Thinking back on the last few years, one of the commitments that made the biggest difference for me is to learn to better understand and express myself as I really am. When I was struggling with my oldest daughter, I was good at putting on a happy face and downplaying the despair I was experiencing thinking that others didn’t want to hear about it. While people don’t want to hear complaining all the time, I found it is also dangerous to swing the other way and not share any of it- people don’t know where you are coming from and it is very hard for them to trust you.

When I finally got things in better balance- four years later- I was finally able to step back and reflect on where I was. I wasn’t happy on a lot of different levels, but the things that stood out the most to me are 1. I had created this world that was making me miserable (not anybody else!) and 2. I was not being at all true to myself and had a huge fear of vulnerability because it felt like I was ‘dragging others down.’

This fear of vulnerability can take different faces. For me, I was fully willing to stand out and be quirky, but I had a much harder time allowing circumstances to not be perfect. I had so much fear of how my kids would act (they really were a handful), not inviting people over because the house wasn’t ‘clean enough’, and apologizing for things that shouldn’t need apologies (ie. myself and my perceived shortcomings). This also reared its head in compliments- ‘Wow I love your haircut’ ‘Really? Ugh, it is so gross.
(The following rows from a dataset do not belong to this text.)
(** * A verified model of the todo component of [src/App.tsx]

    The component keeps a list of todos in React state, persists it to
    [localStorage] under one key through [JSON.stringify], and reads it back
    at start-up with [JSON.parse].  This development embeds

    - the JavaScript values the component touches: strings as sequences of
      UTF-16 code units, integral numbers as [Z];
    - the platform functions it calls ([String.prototype.trim], [JSON.parse],
      [JSON.stringify] on a [Todo[]], [Storage.getItem]/[setItem]), following
      ECMA-262 and ECMA-404;
    - every function of [App.tsx], under its own name.

    Floating point is not modelled: a number is an integer held exactly, which
    is what a JavaScript number is between [-(2^53 - 1)] and [2^53 - 1]. *)

From Stdlib Require Import List ZArith NArith Bool Lia String Ascii.
#[local] Set Warnings "-register-all".
Import ListNotations.

Set Implicit Arguments.

(** ** JavaScript strings *)

Module Str.

Local Open Scope N_scope.

(** A string value is a finite sequence of 16-bit code units. *)
Definition t := list N.

Definition code_unit (c : N) : Prop := c < 65536.
Definition well_formed (s : t) : Prop := Forall code_unit s.

(** A literal of the source, written in ASCII. *)
Definition lit (s : string) : t := map N_of_ascii (list_ascii_of_string s).

Fixpoint eqb (a b : t) : bool :=
  match a, b with
  | [], [] => true
  | x :: a', y :: b' => (x =? y) && eqb a' b'
  | _, _ => false
  end.

(** ToBoolean on a string: the empty string is the only falsy one. *)
Definition truthy (s : t) : bool :=
  match s with [] => false | _ :: _ => true end.

(** WhiteSpace and LineTerminator of ECMA-262 (12.2, 12.3): what [trim]
    strips.  All of them are single code units. *)
Definition white_space : list N :=
  [ 9; 11; 12; 32; 160; 5760;
    8192; 8193; 8194; 8195; 8196; 8197; 8198; 8199; 8200; 8201; 8202;
    8239; 8287; 12288; 65279 ].
Definition line_terminator : list N := [ 10; 13; 8232; 8233 ].

Definition is_space (c : N) : bool :=
  existsb (N.eqb c) white_space || existsb (N.eqb c) line_terminator.

Fixpoint trimStart (s : t) : t :=
  match s with
  | [] => []
  | c :: r => if is_space c then trimStart r else s
  end.

Definition trimEnd (s : t) : t := rev (trimStart (rev s)).

(** [String.prototype.trim]: TrimString(S, start+end). *)
Definition trim (s : t) : t := trimEnd (trimStart s).

(** Empty or made of white space only. *)
Definition blank (s : t) : bool := forallb is_space s.

End Str.

Definition jsstring : Type := Str.t.

(** ** Completion records

    A call either returns normally or throws; [try]/[catch] is a match on
    the completion. *)

Inductive exn : Type := SyntaxError.

Inductive completion (A : Type) : Type :=
| Return (a : A)
| Throw (e : exn).
Arguments Return {A} a.
Arguments Throw {A} e.

Definition try_catch {A} (body : completion A) (handler : exn -> completion A)
  : completion A :=
  match body with
  | Return a => Return a
  | Throw e => handler e
  end.

(** ** JSON: the values, [JSON.parse], and [JSON.stringify]'s pieces *)

Module JSON.

Local Open Scope N_scope.

(** A number read from JSON text.  An integer literal is its value; a
    literal with a fraction or an exponent is kept as written, since its
    value is a floating-point number. *)
Inductive number : Type :=
| Integer (z : Z)
| Literal (text : jsstring).

(** What [JSON.parse] can return.  An object lists its own properties in
    creation order. *)
Inductive value : Type :=
| Null
| Bool (b : bool)
| Num (n : number)
| String (s : jsstring)
| Array (elements : list value)
| Object (properties : list (jsstring * value)).

(** Code units of the JSON grammar. *)
Definition QUOTE : N := 34.       (* the double quote *)
Definition BACKSLASH : N := 92.
Definition SOLIDUS : N := 47.
Definition COMMA : N := 44.
Definition COLON : N := 58.
Definition LBRACKET : N := 91.
Definition RBRACKET : N := 93.
Definition LBRACE : N := 123.
Definition RBRACE : N := 125.
Definition MINUS : N := 45.
Definition PLUS : N := 43.
Definition DOT : N := 46.
Definition ZERO : N := 48.

(** JSON white space: tab, line feed, carriage return, space; nothing else. *)
Definition is_ws (c : N) : bool :=
  (c =? 9) || (c =? 10) || (c =? 13) || (c =? 32).

Fixpoint skip_ws (s : jsstring) : jsstring :=
  match s with
  | [] => []
  | c :: r => if is_ws c then skip_ws r else s
  end.

Definition is_digit (c : N) : bool := (48 <=? c) && (c <=? 57).

(** The longest prefix of decimal digits, and what follows it. *)
Fixpoint take_digits (s : jsstring) : jsstring * jsstring :=
  match s with
  | [] => ([], [])
  | c :: r =>
      if is_digit c
      then let (ds, rest) := take_digits r in (c :: ds, rest)
      else ([], s)
  end.

Definition digits_value (ds : jsstring) : N :=
  fold_left (fun acc d => 10 * acc + (d - 48)) ds 0.

(** The same value, from digits listed least significant first. *)
Definition value_le (ds : jsstring) : N :=
  fold_right (fun d acc => 10 * acc + (d - 48)) 0 ds.

Definition hex_value (c : N) : option N :=
  if is_digit c then Some (c - 48)
  else if (97 <=? c) && (c <=? 102) then Some (c - 87)
  else if (65 <=? c) && (c <=? 70) then Some (c - 55)
  else None.

Definition hex4_value (a b c d : N) : option N :=
  match hex_value a, hex_value b, hex_value c, hex_value d with
  | Some x3, Some x2, Some x1, Some x0 =>
      Some (4096 * x3 + 256 * x2 + 16 * x1 + x0)
  | _, _, _, _ => None
  end.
I need a haircut so bad!’. It was so hard to just say ‘thank you’ and grateful for the kind words.

So I made a few promises to myself, just to see how I could evolve into stronger happiness and connection:

  • Just say ‘thank you!’
  • Put myself out there more often and be the initiator in friendships and relationships
  • Stop apologizing- I can still mention my house is dirty, but don’t spend the time together cleaning or apologizing for not cleaning
  • Stop expecting perfection in all areas of my life and be ‘ok’ with things getting messy
  • Be grateful for the wonderfulness in my life
  • Tell people I love them more often
  • Hug more

While I think vulnerability is something we can pretty much all work at during all points of our lives to some degree, I am a much happier person (and much more kind to myself) after practicing these daily.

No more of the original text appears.